In addition to the advances in micro-fabrication processes, multilevel cell (MLC) technologies are also accelerating the density enhancement of PCM. Although most PCM prototypes are being produced as a singlelevel cell (SLC), which considers only the two crystalline and amorphous states, recent research has demonstrated that additional intermediate states are representable enabling the MLC feature with PCM [9]. MLC can store multiple bits in a cell by choosing multiple levels of electrical charge. This allows PCM to have an order of magnitude higher density than other nonvolatile memory media, such as FeRAM (ferroelectric RAM) and MRAM (magnetic RAM), that are structurally hard to provide MLC. Thus, major semiconductor manufacturers, including Samsung and Intel, are now preparing for the commercialization of PCM technologies.

In reality, PCM hardware technology has already reached a certain level of maturity. Specifically, PCM has been commercialized and also equipped in certain types of smartphones. Patents published recently by Intel describe a detailed micro-architecture to support PCM as memory and/or a storage device, implying that PCM based computer architectures are imminent [10, 11]. Two major PCM manufacturers, Micron and Samsung, are forecasting that the primary interfaces for PCM is likely to be DIMM and PCI-e rather than other block I/O interfaces. This is because existing block I/O interfaces such as SATA or SAS are not fast enough to support high-performance PCM devices, limiting the full advantages that PCM conveys.

# 2. Replacement Policies for Virtual Memory Systems

Replacement policies for virtual memory systems usually exploit the temporal locality property, which refers to the fact that a more recently accessed page is more likely to be accessed again. In terms of the page fault ratio, the LRU (Least Recently Used) replacement algorithm is known to be optimal for access patterns with this property [12]. LRU sorts all the pages in memory by their last access time, and replaces the oldest page whenever free page frames are needed. It is the most popular replacement policy in various caching systems including file system buffer cache as it performs well but has only constant time and space overheads.

Nevertheless, LRU has a critical weakness in virtual memory systems. On every memory access, LRU needs to move a page to the most recently accessed position in the list. This involves some list manipulations which cannot be handled by the MMU (Memory Management Unit) hardware. Thus, list implementation of LRU is generally used in file system buffer cache, in which list manipulation by operating systems is possible on every accesses. Though LRU can also be implemented by hardware, this is not feasible in virtual memory systems as it should maintain the time-stamp of each page and update it upon every memory accesses. Thus, hardware implementation of LRU is usually adopted in on-chip cache, which has limited associativity.

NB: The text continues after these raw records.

(** indexing news: without a source the job reports 10 percent and fails; otherwise it reports
    10, 20, 50, 75 and 100 percent and succeeds, having processed as many items as were asked for
    (100 when no limit is given, 10 for a limit of zero, none for a negative one): every item is
    either indexed or failed, and one in twenty fails. *)
Theorem news_reports data :
  let asked := Z.of_nat (Z.to_nat (or_number (Some (default 100 (in_limit data))) 10)) in
  if given (in_source data) then
    reports (DB:=DB) job [10; 20; 50; 75; 100]
      (λ v, ∃ indexed failed time, indexed + failed = asked ∧ failed = asked / 20 ∧
        v = JObject [("success", JBool true);
          ("data", JObject [("source", text_value (in_source data)); ("indexedCount", JNumber indexed); ("failedCount", JNumber failed);
                            ("lastIndexedAt", time); ("itemsProcessed", JNumber asked)])])
      (handleIndexMarketNews job data)
  else stops (DB:=DB) job [10] (Error "Missing required field: source") (handleIndexMarketNews job data).
Proof using Hprogress.
  unfold handleIndexMarketNews. cbv zeta. destruct (given _) eqn:Hv.
  2:{ eapply (stops_bind job [10] []); [by eauto with reports|]. intros ? ?. apply stops_at. by apply stops_require. }
  report_one 10 [20; 50; 75; 100]. report_no [20; 50; 75; 100]. report_one 20 [50; 75; 100].
  eapply (reports_bind _ []); [apply reports_fetch|intros items Hitems].
  report_one 50 [75; 100]. report_no [75; 100]. report_one 75 [100]. report_no [100].
  report_one 100 (@nil Z). report_no (@nil Z). apply reports_ret.
  apply given_text in Hv as (source & -> & Hs). eexists _, _, _. unfold enrichNews. rewrite length_fmap, Hitems.
  split_and!; [| |cbn; by rewrite bool_decide_eq_false_2].
  { apply Z.sub_add. }
  done.
Qed.
End Outcomes.
Definition getRequestSize (request : HttpRequest) : option Z :=
  match assoc "content-length" (hq_headers request) with
  | Some contentLength => if bool_decide (contentLength = EmptyString) then Some 0 else parseInt (trim_start contentLength)
  | None => Some 0
  end.
Definition getResponseSize (data : jsval) : Z :=
  if negb (truthy data) then 0 else
  match data with
  | JString s => Z.of_nat (String.length s)
  | _ => from_option (λ s, Z.of_nat (String.length s)) 0 (json_text data)
  end.
Definition getClientIp (request : HttpRequest) : string :=
  or_string (or_text (assoc "x-forwarded-for" (hq_headers request) ≫= λ s, head (split_on ","%char s)) (hq_ip request)) "unknown".
Definition getRouteLabel (request : HttpRequest) : string :=
  hq_method request +:+ " " +:+ or_string (hq_route request) (hq_path request).

(** Express keeps the status and the headers of the response; the handler finds the context on
    the request. *)
Section Http.
Context (statusCode : W → Z) (setHeader : string → string → eff W unit).

Definition intercept (request : HttpRequest) (handle : nat → eff W jsval) : eff W jsval :=
  r ← extractTraceContext (hq_headers request);
  traceContext ← pointed r;
  foreach (header_entries (injectTraceContext traceContext)) (λ kv, setHeader kv.1 kv.2) ;;
  startTime ← date_now;
  let requestSize := getRequestSize request in
  log_info "HTTP request received" (traced traceContext
    [("method", JString (hq_method request)); ("path", JString (hq_path request)); ("url", JString (hq_url request));
     ("ip", JString (getClientIp request)); ("userAgent", text_value (assoc "user-agent" (hq_headers request)));
     ("userId", text_value (tc_userId traceContext))]) ;;
  result ← attempt (handle r);
  now ← date_now;
  let duration := now - startTime in
  let route := getRouteLabel request in
  status ← gets statusCode;
  match result with
  | Return responseData =>
      let responseSize := getResponseSize responseData in
      recordHttpRequest (hq_method request) route status (in_seconds duration) requestSize (Some responseSize) ;;
      log_info "HTTP request completed" (traced traceContext
        [("method", JString (hq_method request)); ("path", JString (hq_path request)); ("statusCode", JNumber status);
         ("duration", seconds duration); ("requestSize", number_or_nan requestSize); ("responseSize", JNumber responseSize);
         ("userId", text_value (tc_userId traceContext))]) ;;
      mret responseData
  | Throw error =>
      recordHttpError (hq_method request) route (error_type error) ;;
      log_error "HTTP request error" (Some (error_object stack error)) (traced traceContext
        [("method", JString (hq_method request)); ("path", JString (hq_path request)); ("statusCode", JNumber status);
         ("duration", seconds duration); ("userId", text_value (tc_userId traceContext)); ("errorMessage", JString (exn_message error))]) ;;
      throw error
  end.
End Http.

Due to this reason, the CLOCK algorithm has been widely used in virtual memory systems to efficiently approximate the workings of LRU [13]. Instead of sorting pages in order of their last access time, CLOCK only monitors whether a page has recently been accessed or not with one reference bit per page. Whenever a page is accessed (i.e., read or written), the reference bit is set to one by the MMU hardware. CLOCK resets this bit to zero periodically to ensure that it has been accessed at least once from the duration of the last reset. To do this, CLOCK maintains pages in a circular list. Whenever free page frames are needed, CLOCK sequentially scans through the pages in the circular list, starting from the current position, that is, next to the position of the last evicted page. This scan continues until a page with a reference bit of zero is found and that page is then replaced. For every page with the reference bit of one in the course of the scan, CLOCK clears the reference bit to

zero, without removing the page from the list.

The reference bit of each page indicates whether that page has recently been accessed or not; and a page which is not accessed until the clock-hand comes round to that page again is certain to be replaced. Even though CLOCK does not replace the oldest page, it replaces a page that has not been accessed recently, so that temporal locality is exploited to some extent. In addition to this, since it does not require any list manipulation on memory hit, CLOCK is suitable for virtual memory systems.

# III. A WORKING-SET SENSITIVE PAGE REPLACEMENT POLICY

Fig. 1 shows the target system architecture of the proposed replacement policy called WS-CLOCK (Working-Set Sensitive CLOCK). As shown in the figure, WS-CLOCK is adopted as a page replacement policy in the main memory layer on top of the PCM swap device. Main memory transfers data to/from LLC (Last Level Cache) in a sub-page granularity, while communicates with the PCM swap device in a page granularity.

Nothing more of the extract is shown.